1. According to the epistemic conception of vagueness defended in Williamson 1994, what we use vague terms to say is true or false, but in borderline cases we cannot know which. Our grasp of what we say does not open its truth-value to our view. Crispin Wright 1995 offers a lively critique of this conception. A reply may help to clarify the issues.1 The first point to note is that epistemicism is not a denial that our terms are vague; it is a theory about what their acknowledged vagueness consists in. We all recognize examples of vagueness when we encounter them in borderline cases; we can then go on to construct alternative hypotheses as to the underlying nature of the phenomenon. Wright acknowledges this point, for he credits epistemicism with '[t]he merit [...] of bringing out that the ordinary idea of genuine semantic indeterminacy is not itself a datum, but a proto-theory of data' (134, Wright's emphasis). Unfortunately, some of his criticisms neglect the point.

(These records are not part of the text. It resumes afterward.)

(** ** The whole *)

Lemma btree_set_spec l : NoDup (btree_set l) ∧ (∀ x, x ∈ btree_set l ↔ x ∈ l) ∧
  length (btree_set l) = size (list_to_set l : gset hash32) ∧ (length (btree_set l) ≤ length l)%nat.
Proof.
  unfold btree_set. split_and!.
  - rewrite merge_sort_Permutation. apply NoDup_remove_dups.
  - intros x. by rewrite merge_sort_Permutation, elem_of_remove_dups.
  - rewrite merge_sort_Permutation. rewrite <-(size_list_to_set (C:=gset hash32)) by apply NoDup_remove_dups.
    f_equal. apply set_eq. intros x. by rewrite !elem_of_list_to_set, elem_of_remove_dups.
  - rewrite merge_sort_Permutation. induction l as [|x l IH]; [done|]. cbn. case_decide; cbn; lia.
Qed.

(** The groups are listed once each, in order. *)
Lemma groups_spec w : let groups := merge_sort String.le (hash_order w).*1 in
  NoDup groups ∧ StronglySorted String.le groups ∧ length groups = size w ∧
  ∀ g, g ∈ groups ↔ is_Some (w !! g).
Proof.
  intros groups.
  assert (groups ≡ₚ (map_to_list w).*1) as Hperm by (unfold groups; by rewrite merge_sort_Permutation, hash_order_perm).
  split_and!.
  - rewrite Hperm. apply NoDup_fst_map_to_list.
  - apply StronglySorted_merge_sort; apply _.
  - by rewrite Hperm, length_fmap, length_map_to_list.
  - intros g. rewrite Hperm, list_elem_of_fmap. split.
    + intros ([g' x] & -> & Hx). exists x. by apply elem_of_map_to_list.
    + intros [x Hx]. exists (g, x). by rewrite elem_of_map_to_list.
Qed.
Lemma status_spec s a : is_status s a = true ↔ a_status a = s.
Proof. apply bool_decide_eq_true. Qed.
Lemma elem_of_status s all a : a ∈ List.filter (is_status s) all ↔ a ∈ all ∧ a_status a = s.
Proof. by rewrite list_elem_of_In, List.filter_In, <-list_elem_of_In, status_spec. Qed.

Lemma status_lengths all :
  (length (List.filter (is_status Active) all) + length (List.filter (is_status Disputed) all) ≤ length all)%nat.
Proof.
  induction all as [|a all IH]; [done|]. cbn [List.filter length].
  destruct (is_status Active a) eqn:H1, (is_status Disputed a) eqn:H2; cbn [length]; [|lia..].
  apply status_spec in H1, H2. congruence.
Qed.

Lemma get_edge_corroboration_none now edge d : edges (proj d) !! edge = None →
  get_edge_corroboration now edge d = Err (GNotFound ("edge " +:+ to_hex edge)).
Proof.
  intros He. unfold get_edge_corroboration. cbv [mbind stm_bind]. rewrite g_storage_run.
  unfold edges_get_by_id, gets. by rewrite He.
Qed.
(** What a run that ends well computed. *)
Lemma get_edge_corroboration_ok now edge d c d' : get_edge_corroboration now edge d = Ok (c, d') →
  ∃ all w scores assurance,
    let active := List.filter (is_status Active) all in
    let disputed := length (List.filter (is_status Disputed) all) in
    let actors := btree_set (a_actor_id <$> active) in
    d' = d ∧ is_Some (edges (proj d) !! edge) ∧
    assertions_list_by_edge edge d = Ok (all, d) ∧
    weigh_all active ∅ [] d = Ok ((w, scores), d) ∧
    (assurance = f32_zero ∨ actors ≠ [] ∧ ∃ total, assure actors f32_zero d = Ok (total, d) ∧
      assurance = f32_div total (f32_of_int (Z.of_nat (length actors)))) ∧
    c = {| ec_edge_id := edge; total_assertions := length all; active_assertions := length active;
           disputed_assertions := disputed; distinct_actors := length actors;
           source_groups := merge_sort String.le (hash_order w).*1;
           agreement := agree (length active) disputed scores; evidence_strength := strength w;
           source_independence := independence (length (merge_sort String.le (hash_order w).*1));
           freshness := from_option (freshness_from_age now) f32_zero (latest active);
           identity_assurance := assurance |}.
Proof.
  unfold get_edge_corroboration. cbv [mbind stm_bind]. rewrite g_storage_run. cbn [edges_get_by_id gets].
  destruct (edges (proj d) !! edge) as [row|] eqn:He; [|done]. cbn [fmap option_fmap option_map].
  rewrite g_storage_run. destruct (assertions_list_by_edge edge d) as [[all d1]|] eqn:Hall; [|done].
  apply list_by_edge_spec in Hall as Hd. destruct Hd as [-> _].
  rewrite g_storage_run. set (active := List.filter (is_status Active) all).
  destruct (weigh_all active ∅ [] d) as [[[w scores] d1]|] eqn:Hw; [|done].
  apply weigh_all_ok in Hw as Hd; [|apply map_Forall_empty|done]. destruct Hd as [-> _].
  case_bool_decide as Hno.
  - intros [= <- <-]. exists all, w, scores, f32_zero. split_and!; try done. by left.
  - rewrite g_storage_run. destruct (assure _ f32_zero d) as [[total d1]|] eqn:Ha; [|done].
    apply assure_pure in Ha as Hd. subst d1. intros [= <- <-]. exists all, w, scores. eexists.
    split_and!; try reflexivity; try done. right. split; [done|]. by exists total.
Qed.
End corroboration.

For example, he takes the epistemicist to hold that 'when I intend that you should stand roughly here, [...] the demarcation of the range of cases in which you would comply from that in which you would not is already perfectly precise' (155, Wright's emphasis; other such remarks occur on 153 and 155). Precision is the absence of vagueness. On the epistemic view, 'Stand roughly here' is a vague request, not a precise one, but its vagueness is an epistemic matter. Our understanding of it is such that we cannot know where we cease to comply with it. Even the metaphor of vague concepts as blurred shadows (133) can be interpreted epistemically. Fortunately, Wright's main arguments do not depend on this misstatement; they must now be addressed.